WHAT TO PRODUCE: Set down exactly, from the records below, the line with "destruct (build_output_loop (Iterutils.listify" through the line with "match goal with", and nothing else.

--

Hypothesis Q_edge : forall s edge,
  NoDup (Build.outputs edge) ->
  (forall o, o ∈ Build.outputs edge -> o ∉ _build_outputs s) ->
  Build.rule edge = "phony" \/ has_rule (Build.rule edge) s = true ->
  Q s ->
  Q (set_builds (_builds s ++ [edge])
       (set_build_outputs
          (list_to_set (Build.outputs edge) ∪ _build_outputs s) s)).

Hypothesis Q_default : forall s paths,
  Q s -> Q (set_defaults (_defaults s ++ paths) s).

Lemma variable_preserves (s : t) (name : var_arg) (value : Value Path)
    (section : Section_) (exist_ok : bool) :
  Q s -> Q (snd (variable name value section exist_ok s)).
Proof.
  intros HQ. destruct (has_variable name s) eqn:Hv.
  - now rewrite (variable_declared _ _ _ _ _ Hv).
  - rewrite (variable_new _ _ _ _ _ Hv). now apply Q_variable.
Qed.

Lemma cmd_var_preserves (s : t) (command_var : string)
    (command : list string) :
  Q s -> Q (snd (cmd_var command_var command s)).
Proof. apply variable_preserves. Qed.

Lemma rule_preserves (s : t) (name : string) (command : command_arg)
    (depfile deps : option (Thing Path)) (generator : bool)
    (pool : option string) (restat : bool) :
  Q s -> Q (snd (rule name command depfile deps generator pool restat s)).
Proof.
  intros HQ. destruct (objectify command) as [c|e] eqn:Hobj.
  2:{ unfold rule.
      rewrite (bind_raise (lift (objectify command)) _ s s e)
        by (unfold lift; now rewrite Hobj).
      exact HQ. }
  destruct (convert_args_run Q cmd_var_preserves c s HQ)
    as (c' & converted & Hconv & Hconverted & _).
  destruct (Commands.needs_shell c') as [wrap|e] eqn:Hwrap.
  2:{ unfold rule.
      rewrite (bind_ok (lift (objectify command)) _ s s c)
        by (unfold lift; now rewrite Hobj).
      rewrite (bind_ok _ _ _ _ _ Hconv).
      rewrite (bind_raise (lift (Commands.needs_shell c')) _
                 converted converted e)
        by (unfold lift; now rewrite Hwrap).
      exact Hconverted. }
  destruct (rule_run s name command depfile deps generator pool restat
              c c' converted wrap Hobj Hconv Hwrap)
    as (stored & _ & _ & Hrun).
  cbv zeta in Hrun. rewrite Hrun.
  assert (Htail : forall s0,
            Q s0 ->
            pool = None
            \/ (pool = Some "console"
                /\ exists s', s0 = snd (min_version "1.5" s')) ->
            Q (snd (if Py.re_search (fun ch => negb (Py.word_char ch)) name
                    then (Raise BadRuleName, s0)
                    else if has_rule name s0
                         then (Raise (RuleExists name), s0)
                         else (Ok tt,
                               set_rules
                                 (dict_set name
                                    (Rule.mk stored depfile deps generator
                                       pool restat) (_rules s0)) s0)))).
  { intros s0 Hs0 Hpool.
    destruct (Py.re_search _ name) eqn:Hname; [exact Hs0|].
    destruct (has_rule name s0) eqn:Hhas; [exact Hs0|].
    simpl. unfold has_rule in Hhas. rewrite (dict_set_new _ _ _ Hhas).
    apply Q_rule; auto. }
  destruct pool as [p|].
  - destruct (String.eqb_spec p "console") as [-> | Hp].
    + apply Htail; [now apply Q_min_version|]. right. eauto.
    + exact Hconverted.
  - apply Htail; [exact Hconverted | now left].
Qed.

Lemma build_preserves (s : t) (output : Iterutils.arg (Target Path))
    (rule : string) (inputs implicit order_only : Iterutils.arg (Thing Path))
    (variables : option (list (var_arg * Value Path))) :
  Q s -> Q (snd (build output rule inputs implicit order_only variables s)).
Proof.
  intros HQ. unfold build. erewrite bind_ok by reflexivity.
  destruct (negb (String.eqb rule "phony") && negb (has_rule rule s))
    eqn:Hcheck; [exact HQ|].
  assert (Hrule : rule = "phony" \/ has_rule rule s = true).
  { apply andb_false_iff in Hcheck as [H1 | H1];
      apply negb_false_iff in H1; [left | now right].
    now apply String.eqb_eq. }
  destruct (build_output_loop (Iterutils.listify output) s)
    as (r & registered & Hloop & Hr & Hreg & Hok).
  unfold mbind, M_bind, bind. rewrite Hloop.
  destruct Hr as [-> | (? & ? & ? & _ & _ & ->)].
  - destruct (Hok eq_refl) as (Hnd & Hfresh & ->). simpl.
    match goal with
    | |- Q (set_builds (_ ++ [?e]) _) =>
        pose proof (Q_edge s e Hnd Hfresh Hrule HQ) as Hedge
    end.
    destruct s; exact Hedge.
  - simpl. now apply Q_outputs.
Qed.

Lemma perform_preserves (c : call) (s : t) : Q s -> Q (perform c s).
Proof.
  intros HQ. destruct c; simpl.
  - now apply Q_min_version.
  - now apply variable_preserves.
  - now apply cmd_var_preserves.
  - now apply rule_preserves.
  - now apply build_preserves.
  - now apply Q_default.
Qed.

Lemma reachable_preserves :
  (forall bfgfile, Q (init bfgfile)) ->
  forall s, reachable s -> Q s.
Proof.
  intros Hinit s Hs. induction Hs as [bfgfile | c s Hs IH].
  - apply Hinit.
  - now apply perform_preserves.
Qed.

End Preserved.

(** ** What every file keeps *)

Lemma perm_here {A} (e : A) (l r : list A) :
  (l ++ [e]) ++ r ≡ₚ e :: l ++ r.
Proof. rewrite <- app_assoc. simpl. symmetry. apply Permutation_middle. Qed.

Lemma perm_later {A} (e : A) (l r r' : list A) :
  r ≡ₚ e :: r' -> l ++ r ≡ₚ e :: l ++ r'.
Proof. intros ->. symmetry. apply Permutation_middle. Qed.

Lemma all_variables_new (s : t) (section : Section_)
    (entry : Variable_.t * Value Path) :
  all_variables
    (set_variables
       (fun x => if decide (x = section)
                 then _variables s x ++ [entry]
                 else _variables s x)
       (set_var_table ({[fst entry]} ∪ _var_table s) s))
  ≡ₚ entry :: all_variables s.
Proof.
  unfold all_variables. destruct s as [f m vt vs rs bs os ds]. simpl.
  destruct section; simpl;
    repeat first [ apply perm_here
                 | symmetry; apply Permutation_cons_append
                 | apply perm_later ].
Qed.

Lemma variables_agree_init (bfgfile : string) :
  variables_agree (init bfgfile).
Proof.
  split; [constructor|]. intros v. simpl. split; intros H; inversion H.
Qed.

(** X19.  In every file that calls make from a new one, the table of the
    variables and the sections agree: the names in the sections are
    different, and the table holds them and no other name. *)
Theorem variables_agree_reachable (self : t) :
  reachable self -> variables_agree self.
Proof.
  revert self. apply reachable_preserves.
  - intros s version Hs. destruct (min_version_frame s version)
      as (_ & _ & _ & _ & _ & Ht & Hv).
    unfold variables_agree, all_variables in *. now rewrite Ht, Hv.
  - intros s name value section Hnew [Hnd Htable].
    pose proof (all_variables_new s section (var name, value)) as Hperm.
    simpl in Hperm.
    assert (Hnames := Permutation_map fst Hperm). simpl in Hnames.
    assert (Hfresh : var name ∉ map fst (all_variables s)).
    { intros Hin. apply Htable, has_variable_elem_of in Hin. congruence. }
    split.
    + rewrite Hnames. now constructor.
    + intros v. rewrite Hnames, elem_of_cons, <- Htable.
      destruct s; simpl. rewrite elem_of_union, elem_of_singleton.
      reflexivity.
  - intros s name r _ _ _ Hs. now destruct s.
  - intros s registered _ Hs. now destruct s.
  - intros s edge _ _ _ Hs. now destruct s.
  - intros s paths Hs. now destruct s.
  - apply variables_agree_init.
Qed.

(** X20.  In every file that calls make from a new one, the rules have
    different names, every name has only characters that [\w] matches
    in the interpreter, and no rule has a pool other than the console. *)
Theorem rules_wellformed_reachable (self : t) :
  reachable self -> rules_wellformed self.
Proof.
  revert self. apply reachable_preserves.
  - intros s version Hs. destruct (min_version_frame s version)
      as (_ & Hr & _).
    unfold rules_wellformed in *. now rewrite Hr.
  - intros s name value section _ Hs. now destruct s.
  - intros s name r Hnew Hname Hpool [Hnd Hrules].
    destruct s as [f m vt vs rs bs os ds]. unfold rules_wellformed in *.
    simpl in *. split.
    + rewrite map_app. simpl. apply NoDup_app. split; [exact Hnd|].
      split; [|apply NoDup_singleton].
      intros x Hx ->%list_elem_of_singleton.
      apply dict_has_elem_of in Hx. unfold has_rule in Hnew. simpl in Hnew.
      congruence.
    + intros n r' [Hin | Hin%list_elem_of_singleton]%elem_of_app.
      * now apply Hrules.
      * injection Hin as -> ->. split; [exact Hname|].
        destruct Hpool as [Hp | [Hp _]]; auto.
  - intros s registered _ Hs. now destruct s.
  - intros s edge _ _ _ Hs. now destruct s.
  - intros s paths Hs. now destruct s.
  - intros bfgfile. split; [constructor|]. intros n r H. inversion H.
Qed.

Lemma dict_has_app {K V} `{EqDecision K} (k : K) (d d' : list (K * V)) :
  dict_has k (d ++ d') = dict_has k d || dict_has k d'.
Proof. unfold dict_has. apply existsb_app. Qed.

(** X21.  In every file that calls make from a new one, no output belongs
    to two edges or twice to one edge, every output of an edge is
    registered, and every edge has the phony rule or a declared rule. *)
Theorem edges_wellformed_reachable (self : t) :
  reachable self -> edges_wellformed self.
Proof.
  revert self. apply reachable_preserves.
  - intros s version Hs. destruct (min_version_frame s version)
      as (_ & Hr & Hb & Ho & _).
    unfold edges_wellformed, edge_outputs, has_build, has_rule in *.
    now rewrite Hr, Hb, Ho.
  - intros s name value section _ Hs. now destruct s.
  - intros s name r _ _ _ (Hnd & Hreg & Hrule).
    destruct s as [f m vt vs rs bs os ds].
    unfold edges_wellformed, edge_outputs, has_build, has_rule in *.
    simpl in *. split; [exact Hnd|]. split; [exact Hreg|].
    intros b Hb. destruct (Hrule b Hb) as [Hp | Hd]; [now left | right].
    rewrite dict_has_app, Hd. reflexivity.
  - intros s registered Hmore (Hnd & Hreg & Hrule).
    destruct s as [f m vt vs rs bs os ds].
    unfold edges_wellformed, edge_outputs, has_build, has_rule in *.
    simpl in *. split; [exact Hnd|]. split; [|exact Hrule].
    intros o Ho. apply bool_decide_eq_true, Hmore.
    exact (proj1 (bool_decide_eq_true _) (Hreg o Ho)).
  - intros s edge Hedge Hfresh Hknown (Hnd & Hreg & Hrule).
    destruct s as [f m vt vs rs bs os ds].
    unfold edges_wellformed, edge_outputs, has_build, has_rule in *.
    simpl in *. rewrite map_app, concat_app. simpl. rewrite app_nil_r.
    split; [|split].
    + apply NoDup_app. split; [exact Hnd|]. split; [|exact Hedge].
      intros o Ho Ho'. apply (Hfresh o Ho').
      exact (proj1 (bool_decide_eq_true _) (Hreg o Ho)).
    + intros o [Ho | Ho]%elem_of_app; apply bool_decide_eq_true;
        apply elem_of_union.
      * right. exact (proj1 (bool_decide_eq_true _) (Hreg o Ho)).
      * left. now apply elem_of_list_to_set.
    + intros b [Hb | ->%list_elem_of_singleton]%elem_of_app.
      * now apply Hrule.
      * exact Hknown.
  - intros s paths Hs. now destruct s.
  - intros bfgfile. split; [constructor|].
    split; intros x H; inversion H.
Qed.

End CallsOneByOne.






Section CallsEvaluated.
#[local] Existing Instance Py.python3.
#[local] Existing Instance Dotted.externals.
Import NinjaFile.

Lemma variable_declares_witness :
  exists after,
    variable (ByName "c++") (Plain (Args [Str "g++"])) Section_command false
      (init "build.bfg")
    = (Ok (Variable_.mk "c__"), after)
    /\ has_variable (ByName "c++") after = true.
Proof.
  destruct (variable_declares (init "build.bfg") (ByName "c++")
              (Plain (Args [Str "g++"])) Section_command false)
    as (after & Hrun & Hdecl & _); [reflexivity|].
  exists after. split; [exact Hrun | exact Hdecl].
Defined.

Lemma rule_outcome_witness :
  let run := rule "cc" (AsLines [Args [Tool "cc" ["gcc"]; Str "-c"]])
               None None false None false (init "build.bfg") in
  fst run = Ok tt
  /\ exists r,
       _rules (snd run) = [("cc", r)]
       /\ Rule.command r = Plain (Args [VarRef (Variable_.mk "cc"); Str "-c"]).
Proof.
  intros run.
  destruct (rule_outcome (init "build.bfg") "cc"
              (AsLines [Args [Tool "cc" ["gcc"]; Str "-c"]])
              None None false None false
              (Commands.mk [Args [Tool "cc" ["gcc"]; Str "-c"]] []))
    as (Hrun & _ & _ & _ & _ & Hok); [reflexivity | discriminate |].
  split; [exact Hrun|].
  destruct (Hok Hrun) as (_ & r & Hrules & _ & _ & _ & _ & _ & _ & Hplain).
  destruct (Hplain eq_refl) as (first & Hfirst & _ & Hcommand).
  exists r. split; [exact Hrules|]. injection Hfirst as <-. exact Hcommand.
Defined.

Lemma variables_agree_reachable_witness :
  let self := perform (CallCmdVar "cc" ["gcc"]) (init "build.bfg") in
  reachable self /\ variables_agree self.
Proof.
  assert (Hself : reachable
                    (perform (CallCmdVar "cc" ["gcc"]) (init "build.bfg")))
    by apply reachable_call, reachable_init.
  split; [exact Hself | exact (variables_agree_reachable _ Hself)].
Defined.

Lemma rules_wellformed_reachable_witness :
  let self := perform (CallRule "cc" (AsLines [Args [Str "cc"]]) None None
                         false None false) (init "build.bfg") in
  reachable self /\ rules_wellformed self.
Proof.
  assert (Hself : reachable
                    (perform (CallRule "cc" (AsLines [Args [Str "cc"]]) None
                                None false None false) (init "build.bfg")))
    by apply reachable_call, reachable_init.
  split; [exact Hself | exact (rules_wellformed_reachable _ Hself)].
Defined.

Lemma edges_wellformed_reachable_witness :
  let self := perform (CallBuild (Iterutils.One (Named "all")) "phony"
                         Iterutils.None_ Iterutils.None_ Iterutils.None_
                         None) (init "build.bfg") in
  reachable self /\ edges_wellformed self.
Proof.
  assert (Hself : reachable
                    (perform (CallBuild (Iterutils.One (Named "all")) "phony"
                                Iterutils.None_ Iterutils.None_
                                Iterutils.None_ None) (init "build.bfg")))
    by apply reachable_call, reachable_init.
  split; [exact Hself | exact (edges_wellformed_reachable _ Hself)].
Defined.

--

SOLVED PROBLEM:
  destruct (build_output_loop (Iterutils.listify output) s)
    as (r & registered & Hloop & Hr & Hreg & Hok).
  unfold mbind, M_bind, bind. rewrite Hloop.
  destruct Hr as [-> | (? & ? & ? & _ & _ & ->)].
  - destruct (Hok eq_refl) as (Hnd & Hfresh & ->). simpl.
    match goal with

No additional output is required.